Today, I am in Madrid. I came here yesterday from Rome. It is another opportunity and experience that came my way. I took it graciously as part of my time to reconnect and regroup after a rather intense period of work and life back in Bangkok.
I went to a theological Congress this afternoon and at it I briefly met two Spanish women. I was introduced as Padre John from Australia who lives and works in Bangkok. They just said "Bangkok" and smiled. It made me think - Yes, why would a Catholic priest got to Bangkok. After all, isn't Bangkok for tourists, for shopping or for 'yobbos' who want to drink beer and pick up women. Let's be honest. That is the image most would have of Bangkok if they were looking at it as a destination from the west. Why would a Catholic priest go there and stay?
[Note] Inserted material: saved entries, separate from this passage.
(** C6.  With the sub-panel on screen, entering a text into the path field
    adds one call of the change callback whose single key
    [vscodeSettingsPath] is the text when it is not empty and [undefined]
    when it is. *)
Theorem path_entry_normalises_empty :
  forall (res : I18n.resources) (st : State) (text : string),
    syncPanel (view res st) <> None ->
    changes (step res st (EnterPath text))
    = (changes st ++
       [[("vscodeSettingsPath",
          if text =? "" then Js.VUndefined else Js.VString text)]])%list.
Proof.
  intros res st text Hp. rewrite step_enter_path.
  destruct (syncPanel (view res st)); [reflexivity | contradiction].
Qed.

(** C7.  The sync sub-panel is rendered exactly when
    [enableVscodeClaudeSync] is [true]. *)
Theorem sync_panel_iff_flag :
  forall (res : I18n.resources) (settings : SettingsFormState)
         (clearing : bool),
    syncPanel (render res settings clearing) <> None
    <-> enableVscodeClaudeSync settings = Some true.
Proof.
  intros res settings clearing. unfold render. cbn [syncPanel].
  destruct (enableVscodeClaudeSync settings) as [[|]|]; cbn;
    split; congruence.
Qed.

(** C8.  No turn of the component changes the settings record it was
    given: only the parent's re-render replaces it.  The clear action, its
    click and its settlement alike, never calls the change callback. *)
Theorem settings_never_modified :
  forall (res : I18n.resources) (settings : SettingsFormState)
         (evs : list Event) (ev : Event),
    let st := steps res (mount settings) evs in
    (is_rerender ev = false -> props (step res st ev) = props st) /\
    (is_clear_action ev = true -> changes (step res st ev) = changes st).
Proof.
  intros res settings evs ev st.
  pose proof (consistent_trace res settings evs) as Hc. fold st in Hc.
  split.
  - intros Hev. destruct ev as [s | f | text | | i o]; [discriminate | | | |].
    + apply run_props.
    + unfold step. destruct (syncPanel (view res st)); [apply run_props|].
      reflexivity.
    + unfold step. destruct (syncPanel (view res st)); [apply run_props|].
      reflexivity.
    + unfold step. destruct (extract i (awaiting st)) as [[k rest]|];
        [|reflexivity].
      now rewrite run_props.
  - intros Hev.
    destruct ev as [s | f | text | | i o]; try discriminate.
    + destruct (clear_enabled res st) eqn:Hen.
      * now rewrite (step_click_enabled res st Hen).
      * now rewrite (step_click_disabled res st Hen).
    + destruct Hc as [[_ Hq] | [_ Hq]].
      * rewrite step_settle_none by (rewrite Hq; reflexivity). reflexivity.
      * destruct i as [|i].
        -- rewrite (step_settle_parked res st o Hq).
           apply (settled_fields res st o).
        -- rewrite step_settle_none by (rewrite Hq; destruct i; reflexivity).
           reflexivity.
Qed.

(** C9, as amended.  After a rejection the flag is cleared, whatever the
    value.  When the value has no message (the read [error?.message] is
    [undefined] or [null]) and its string conversion succeeds, exactly one
    failure notification is added, built from the failure key with that
    string as the [error] parameter, and nothing escapes.  More generally
    exactly one failure notification is added for every rejection value for
    which the text can be built; when building it throws, no notification
    is added and the conversion error leaves the handler. *)
Theorem rejection_without_message_falls_back :
  forall (res : I18n.resources) (settings : SettingsFormState)
         (before meanwhile : list Event) (reason : Js.value),
    let st := steps res (mount settings) before in
    clear_enabled res st = true ->
    forallb (fun ev => negb (is_settle ev)) meanwhile = true ->
    let st' := clear_then_settle res st meanwhile (Rejected reason) in
    isClearing st' = false /\
    (forall s,
        Js.nullish (Js.optional_message reason) = true ->
        Js.to_string reason = Some s ->
        exists text,
          I18n.t res clearFailedKey clearFailedDefault
            [("error", Js.VString s)] = Some text /\
          toasts st' = (toasts st ++ [Failure text])%list /\
          escaped st' = escaped st) /\
    (forall text,
        clear_failed_text res reason = Some text ->
        toasts st' = (toasts st ++ [Failure text])%list /\
        escaped st' = escaped st) /\
    (clear_failed_text res reason = None ->
     toasts st' = toasts st /\
     escaped st' = (escaped st ++ [Js.type_error])%list).
Proof.
  intros res settings before meanwhile reason st Hen Hmid st'.
  destruct (clear_then_settle_spec res st meanwhile (Rejected reason)
              (consistent_trace res settings before) Hen Hmid)
    as (_ & _ & F & _ & _ & T & E).
  fold st' in F, T, E. unfold shown, notification in T.
  unfold notification in E.
  assert (Hsome : forall text,
             clear_failed_text res reason = Some text ->
             toasts st' = (toasts st ++ [Failure text])%list /\
             escaped st' = escaped st).
  { intros text Ht. rewrite Ht in T, E. cbn in T, E.
    rewrite app_nil_r in E. split; assumption. }
  split; [exact F|]. split; [|split; [exact Hsome|]].
  - intros s Hn Hs.
    destruct (t_string_param res clearFailedKey clearFailedDefault "error" s)
      as [text Ht].
    exists text. split; [exact Ht|]. apply Hsome.
    now rewrite (clear_failed_text_fallback res reason s Hn Hs).
  - intros Hnone. rewrite Hnone in T, E. cbn in T, E.
    rewrite app_nil_r in T. split; assumption.
Qed.

(** C9, as first stated, fails on a rejection value whose string conversion
    throws, such as the object [{"toString": "x"}]: it has no message, the
    fallback [String(error)] throws inside the catch block, no notification
    is added and the error leaves the handler. *)
Lemma rejection_unconvertible_no_notification :
  let reason := Js.VObject [("toString", Js.VString "x")] in
  let st := mount (sync_on None) in
  let st' := clear_then_settle no_resources st [] (Rejected reason) in
  Js.nullish (Js.optional_message reason) = true /\
  Js.to_string reason = None /\
  toasts st' = [] /\
  escaped st' = [Js.type_error].
Proof. repeat split. Qed.

(** C10, as amended.  With the sub-panel on screen: an absent path is shown
    as the empty text; entering the empty text asks for [undefined]; typing
    back what the field shows asks for the stored value whenever that value
    is not the empty string, and for [undefined] when it is. *)
Theorem path_roundtrip_except_empty :
  forall (res : I18n.resources) (st : State) (panel : SyncPanel),
    syncPanel (view res st) = Some panel ->
    (vscodeSettingsPath (props st) = None ->
     input_shown (pathInput panel) = "") /\
    changes (step res st (EnterPath ""))
    = (changes st ++ [[("vscodeSettingsPath", Js.VUndefined)]])%list /\
    (vscodeSettingsPath (props st) <> Some "" ->
     changes (reenter_shown_path res st)
     = (changes st ++
        [[("vscodeSettingsPath",
           Js.of_string (vscodeSettingsPath (props st)))]])%list) /\
    (vscodeSettingsPath (props st) = Some "" ->
     changes (reenter_shown_path res st)
     = (changes st ++ [[("vscodeSettingsPath", Js.VUndefined)]])%list).
Proof.
  intros res st panel Hp.
  destruct (view_panel res st panel Hp) as (_ & _ & V).
  assert (Hshown : input_shown (pathInput panel)
                   = match vscodeSettingsPath (props st) with
                     | Some s => s
                     | None => ""
                     end).
  { unfold input_shown. rewrite V.
    destruct (vscodeSettingsPath (props st)); reflexivity. }
  assert (Hre : changes (reenter_shown_path res st)
                = (changes st ++
                   [[("vscodeSettingsPath",
                      if input_shown (pathInput panel) =? ""
                      then Js.VUndefined
                      else Js.VString (input_shown (pathInput panel)))]])%list).
  { unfold reenter_shown_path. rewrite Hp, step_enter_path, Hp.
    reflexivity. }
  split; [|split; [|split]].
  - intros E. now rewrite Hshown, E.
  - rewrite step_enter_path, Hp. reflexivity.
  - intros Hne. rewrite Hre, Hshown.
    destruct (vscodeSettingsPath (props st)) as [s|]; [|reflexivity].
    destruct (String.eqb_spec s "") as [-> | _]; [congruence | reflexivity].
  - intros E. rewrite Hre, Hshown, E. reflexivity.
Qed.

(** C10, as first stated, fails on a stored empty string: the field shows
    the empty text, and typing it back asks for [undefined], not for the
    empty string that was stored. *)
Lemma path_roundtrip_loses_empty_string :
  let st := mount (sync_on (Some "")) in
  changes (reenter_shown_path no_resources st)
  = [[("vscodeSettingsPath", Js.VUndefined)]] /\
  changes (reenter_shown_path no_resources st)
  <> (changes st ++
      [[("vscodeSettingsPath",
         Js.of_string (vscodeSettingsPath (props st)))]])%list.
Proof. split; [reflexivity | discriminate]. Qed.

(* ===================================================================== *)
(** ** The properties at concrete inputs *)
(* ===================================================================== *)

Lemma clear_rejection_disk_full_witness :
  let st := mount (sync_on None) in
  let st' :=
    clear_then_settle no_resources st [ClickClear; Toggle Flag.silentStartup]
      (Rejected (Js.VError "Error" "disk full")) in
  (exists text,
      toasts st' = (toasts st ++ [Failure text])%list /\
      contains text "disk full") /\
  escaped st' = escaped st /\
  clearCalls st' = S (clearCalls st) /\
  awaiting st' = [] /\
  isClearing st' = false /\
  (forall panel, syncPanel (view no_resources st') = Some panel ->
                 disabled (clearButton panel) = false).
Proof.
  apply (clear_rejection_disk_full no_resources (sync_on None) []
           [ClickClear; Toggle Flag.silentStartup]
           (Js.VError "Error" "disk full")); reflexivity.
Defined.

Lemma clear_success_notifies_once_witness :
  let st := steps no_resources (mount (sync_on None)) [EnterPath "foo"] in
  let pending :=
    steps no_resources (step no_resources st ClickClear) [ClickClear] in
  let st' := clear_then_settle no_resources st [ClickClear] Resolved in
  (exists text,
      I18n.t no_resources clearSuccessKey clearSuccessDefault [] = Some text /\
      toasts st' = (toasts st ++ [Success text])%list) /\
  escaped st' = escaped st /\
  clearCalls st' = S (clearCalls st) /\
  awaiting st' = [] /\
  isClearing pending = true /\
  clear_enabled no_resources pending = false /\
  isClearing st' = false /\
  (forall panel, syncPanel (view no_resources st') = Some panel ->
                 disabled (clearButton panel) = false).
Proof.
  apply (clear_success_notifies_once no_resources (sync_on None)
           [EnterPath "foo"] [ClickClear]); reflexivity.
Defined.

Lemma no_reentrant_clear_witness :
  let st := steps no_resources (mount (sync_on None)) [ClickClear] in
  isClearing st = true /\ step no_resources st ClickClear = st.
Proof.
  split; [reflexivity|].
  apply (no_reentrant_clear no_resources (sync_on None) [ClickClear]).
  reflexivity.
Defined.

Lemma flag_reset_on_every_exit_witness :
  let st := steps no_resources (mount (sync_on None)) [ClickClear] in
  0 < length (awaiting st) /\
  isClearing (step no_resources st (Settle 0 (Rejected Js.VNull))) = false /\
  awaiting (step no_resources st (Settle 0 (Rejected Js.VNull))) = [].
Proof.
  split; [cbn; lia|].
  apply (flag_reset_on_every_exit no_resources (sync_on None) [ClickClear]
           0 (Rejected Js.VNull)).
  cbn. lia.
Defined.

Lemma path_entry_normalises_empty_witness :
  changes (step no_resources (mount (sync_on None)) (EnterPath "foo"))
  = [[("vscodeSettingsPath", Js.VString "foo")]].
Proof.
  apply (path_entry_normalises_empty no_resources (mount (sync_on None))
           "foo").
  cbn. discriminate.
Defined.

Lemma settings_never_modified_witness :
  let st := steps no_resources (mount (sync_on None)) [ClickClear] in
  changes (step no_resources st (Settle 0 Resolved)) = changes st.
Proof.
  apply (settings_never_modified no_resources (sync_on None) [ClickClear]
           (Settle 0 Resolved)).
  reflexivity.
Defined.

Lemma rejection_without_message_falls_back_witness :
  let st := mount (sync_on None) in
  let reason := Js.VObject [("code", Js.VNumber "28")] in
  let st' := clear_then_settle no_resources st [] (Rejected reason) in
  exists text,
    I18n.t no_resources clearFailedKey clearFailedDefault
      [("error", Js.VString "[object Object]")] = Some text /\
    toasts st' = (toasts st ++ [Failure text])%list /\
    escaped st' = escaped st.
Proof.
  pose proof (rejection_without_message_falls_back no_resources
                (sync_on None) [] []
                (Js.VObject [("code", Js.VNumber "28")])
                eq_refl eq_refl) as (_ & Hfall & _).
  exact (Hfall "[object Object]" eq_refl eq_refl).
Defined.

Lemma path_roundtrip_except_empty_witness :
  let st := mount (sync_on (Some "/home/u/.config/Code/User/settings.json")) in
  changes (reenter_shown_path no_resources st)
  = [[("vscodeSettingsPath",
       Js.VString "/home/u/.config/Code/User/settings.json")]].
Proof.
  cbn zeta.
  refine (proj1 (proj2 (proj2
            (path_roundtrip_except_empty no_resources
               (mount (sync_on (Some "/home/u/.config/Code/User/settings.json")))
               _ eq_refl))) _).
  cbn. discriminate.
Defined.

(** A backend bridge rejects with a plain string: the string itself is the
    parameter, and the default template spells the notification out. *)
Example string_rejection_text :
  toasts (clear_then_settle no_resources (mount (sync_on None)) []
            (Rejected (Js.VString "disk full")))
  = [Failure "清除失败: disk full"].
Proof. reflexivity. Qed.

Example error_rejection_text :
  toasts (clear_then_settle no_resources (mount (sync_on None))
            [ClickClear; ClickClear]
            (Rejected (Js.VError "Error" "disk full")))
  = [Failure "清除失败: disk full"].
Proof. reflexivity. Qed.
I guess that is one of the paradoxes I live with. Eight years ago when I first went to Thailand to visit the Burmese refugee camps with JRS as part of my then sabbatical, I just knew that this is where I belonged. That was my deep sense. I needed to return to work with refugees. It was one of the few times in my life that I felt such a deep, inner call.
Back then, I did not know anything about urban refugees. I thought I was returning to work with the Burmese refugees in the camps. Well, my journey took me to Thailand but then I discovered urban refugees and a real passion for their cause. So this is where I now happily find myself. Yes, it might seem strange to have an Australian catholic priest in Bangkok. Yet, for me, it makes sense. I have a great sense of belonging and tranquility in being there while acknowledging the many questions and anomolies surrounding life in Bangkok. I suppose that speaks of a Gospel that does not always make sense to us in our acceptable reality. What is acceptable is not always of the Gospel.
I thank those two women for their smiles as they have made me stand back and reflect a little about my stance in life. It may seem strange to them. To me, it is quite natural and understandable as I venture to follow the Gospel.